Record review revealed the facility admitted Patient # 6 on 12/21/12 at 4:15 AM. Patient #6 was admitted on a seventy-two (72) hour court ordered evaluation with the diagnoses which included Anxiety State, Adjustment Reaction, Episodic Mood Disorder, Hypokalemia, Delirium and Personality Disorder.

Review of the Physician Orders for Patient #6, dated 12/21/12, revealed Ciprofloxacin (antibiotic) 500 mg was to be given by mouth twice each day.

Review of Patient #6's Progress Notes, dated 12/25/12 at 12:40 AM, revealed Patient #6 had missed a dose of Ciprofloxacin on 12/24/12 at 9:00 AM. There was no documented evidence found in the nursing notes or progress notes for the date of 12/24/12 that the dose had been missed per the facility's Medication Management Policy. Additionally, there was no documented evidence found that the ordering Physician was notified that an ordered medication was not given per the facility's Medication Management Policy. Additionally, there was no documented evidence found identifying the reason that the dose of medication was not given to the patient per the facility's Medication Management Policy.

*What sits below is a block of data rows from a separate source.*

Lemma backpropagate_spec L : ∀ fuel r w,
  wf_parents (heap w) → L < length (heap w) → L < fuel →
  ∃ w', backpropagate fuel L r w = Done () w' ∧
    rng w' = rng w ∧ stdout w' = stdout w ∧
    (∀ i n, heap w !! i = Some n → on_path (heap w) L i →
            heap w' !! i = Some (visited r n)) ∧
    (∀ i, ¬ on_path (heap w) L i → heap w' !! i = heap w !! i).
Proof.
  induction L as [L IH] using lt_wf_ind. intros fuel r w Hwf Hlt Hfuel.
  destruct fuel as [|fuel]; [lia|].
  destruct (lookup_lt_is_Some_2 _ _ Hlt) as [n Hn].
  rewrite (backpropagate_unfold _ _ _ _ n Hn). simpl.
  destruct (parent n) as [p|] eqn:Hp.
  - pose proof (Hwf _ _ _ Hn Hp) as HpL.
    destruct (IH p HpL fuel r
                (set_heap (<[L := visited r n]> (heap w)) w))
      as (w' & Hrun & Hrng & Hout & Hon & Hoff); simpl.
    { eapply wf_parents_mut; [done|]. by constructor. }
    { rewrite length_insert. lia. }
    { lia. }
    simpl in *. exists w'. split_and!; [done..| |].
    + intros i m Hm Hpath.
      destruct (on_path_inv _ _ _ n Hn Hpath) as [Heq|(q & Hq & Hpath')].
      * subst i. assert (m = n) as -> by congruence. rewrite Hoff.
        -- by apply list_lookup_insert_eq.
        -- intros Hlp%on_path_visited; [|done].
           apply on_path_le in Hlp; [lia|done].
      * assert (q = p) as -> by congruence.
        apply Hon; [|by apply on_path_visited].
        apply on_path_le in Hpath' as Hle; [|done].
        by rewrite list_lookup_insert_ne by lia.
    + intros i Hni. rewrite Hoff.
      * apply list_lookup_insert_ne. intros ->. apply Hni. apply rtc_refl.
      * intros Hpi%on_path_visited; [|done]. apply Hni.
        eapply rtc_l; [|done]. by exists n.
  - eexists. split_and!; [done..| |]; simpl.
    + intros i m Hm Hpath.
      destruct (on_path_inv _ _ _ n Hn Hpath) as [Heq|(q & Hq & _)].
      * subst i. assert (m = n) as -> by congruence.
        by apply list_lookup_insert_eq.
      * congruence.
    + intros i Hni. apply list_lookup_insert_ne. intros ->.
      apply Hni. apply rtc_refl.
Qed.

(** ** Picking the first greatest item *)

Lemma first_max_snoc_keep {A} (key : A → F) seen b i x :
  seen !! i = Some b → first_max key seen i →
  f_gt (key x) (key b) = false →
  first_max key (seen ++ [x]) i.
Proof.
  intros Hb (b' & Hb' & Hmax & Hfirst) Hx.
  assert (b' = b) as -> by congruence.
  exists b. split_and!.
  - by apply lookup_app_l_Some.
  - intros j y [[_ Hj]|[_ <-]]%lookup_snoc_Some; [by eapply Hmax|done].
  - intros j y Hji Hj. apply lookup_lt_Some in Hb.
    rewrite lookup_app_l in Hj by lia. by eapply Hfirst.
Qed.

Interview with Registered Nurse (RN) #3, on 01/04/13 at 3:00 PM, revealed one of her duties was to given medications to the patients. RN #3 stated when a patient refused to take a medication, she would tell the charge nurse. Interview further revealed RN #3 thought the charge nurse was the staff responsible for informing the Physician of the refusal or if the medications were not given and the reason they were not given.

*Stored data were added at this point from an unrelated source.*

Lemma matching_geometry_untouched_witness :
  amps (snd (assemble_raw ∅ matchingComponents exampleWorld)) = amps exampleWorld
  /\ exists evs,
       events (snd (assemble_raw ∅ matchingComponents exampleWorld))
       = (events exampleWorld ++ evs)%list
       /\ count_if is_patch_warning evs = 0%nat.
Proof.
  apply (matching_geometry_untouched ∅ matchingComponents exampleWorld
           (snd (assemble_raw ∅ matchingComponents exampleWorld))
           (fst (assemble_raw ∅ matchingComponents exampleWorld))).
  - intros [|[|n]] amp seg Ha Hs; try discriminate Hs;
      injection Ha as <-; injection Hs as <-; reflexivity.
  - apply surjective_pairing.
Defined.

Lemma second_read_is_quiet_witness :
  amps (snd (assemble_raw ∅ (exampleComponents true) (snd firstRead)))
  = amps (snd firstRead)
  /\ exists evs,
       events (snd (assemble_raw ∅ (exampleComponents true) (snd firstRead)))
       = (events (snd firstRead) ++ evs)%list
       /\ count_if is_patch_warning evs = 0%nat.
Proof.
  assert (Hfirst : assemble_raw ∅ (exampleComponents true) exampleWorld
                   = (Return firstExposure, snd firstRead))
    by (vm_compute; reflexivity).
  exact (second_read_is_quiet ∅ ∅ (exampleComponents true) exampleWorld
           (snd firstRead)
           (snd (assemble_raw ∅ (exampleComponents true) (snd firstRead)))
           firstExposure
           (fst (assemble_raw ∅ (exampleComponents true) (snd firstRead)))
           Hfirst (surjective_pairing _)).
Defined.

Lemma empty_declared_box_raises_witness :
  patchGeometry 0 true (exampleSegment "[1:512,1:2000]") (mkWorld [emptyBoxAmp] [])
  = (Raise ZeroDivisionError,
     mkWorld [patchedBoxes emptyBoxAmp (mkBox (0, 0) (576, 2048))] []).
Proof.
  apply (empty_declared_box_raises 0 true (exampleSegment "[1:512,1:2000]")
           (mkWorld [emptyBoxAmp] []) emptyBoxAmp eq_refl).
  - discriminate.
  - reflexivity.
  - left. reflexivity.
Defined.

Lemma iraf_log_levels_witness :
  exists evs,
    events (snd (checkIraf 1 ∅ (exampleSegment "[1:512,1:2000]") exampleWorld))
    = (events exampleWorld ++ evs)%list
    /\ (length evs <= 3)%nat
    /\ Forall (fun e => exists fmt, e = Log Debug fmt) evs
    /\ (ae_metadata (exampleSegment "[1:512,1:2000]") !! "DETSEC" = None ->
        ae_metadata (exampleSegment "[1:512,1:2000]") !! "DATASEC" = None ->
        ae_metadata (exampleSegment "[1:512,1:2000]") !! "BIASSEC" = None ->
        evs = []
        /\ fst (checkIraf 1 ∅ (exampleSegment "[1:512,1:2000]") exampleWorld)
           = Return tt).
Proof.
  exact (iraf_log_levels 1 ∅ (exampleSegment "[1:512,1:2000]") exampleWorld
           (snd (checkIraf 1 ∅ (exampleSegment "[1:512,1:2000]") exampleWorld))
           (exampleAmp "C11" 512 (544, 2048))
           (fst (checkIraf 1 ∅ (exampleSegment "[1:512,1:2000]") exampleWorld))
           eq_refl (surjective_pairing _)).
Defined.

Interview with the Unit Manager, on 01/04/13 at 2:40 PM, revealed there was a facility policy that addressed a missed dose of medication. Interview further revealed, the policy and her expectation was to notify the Physician for missed doses of medication and to document the date, time, medication missed, reason, the Physician notification and any new orders given per the facility's policy.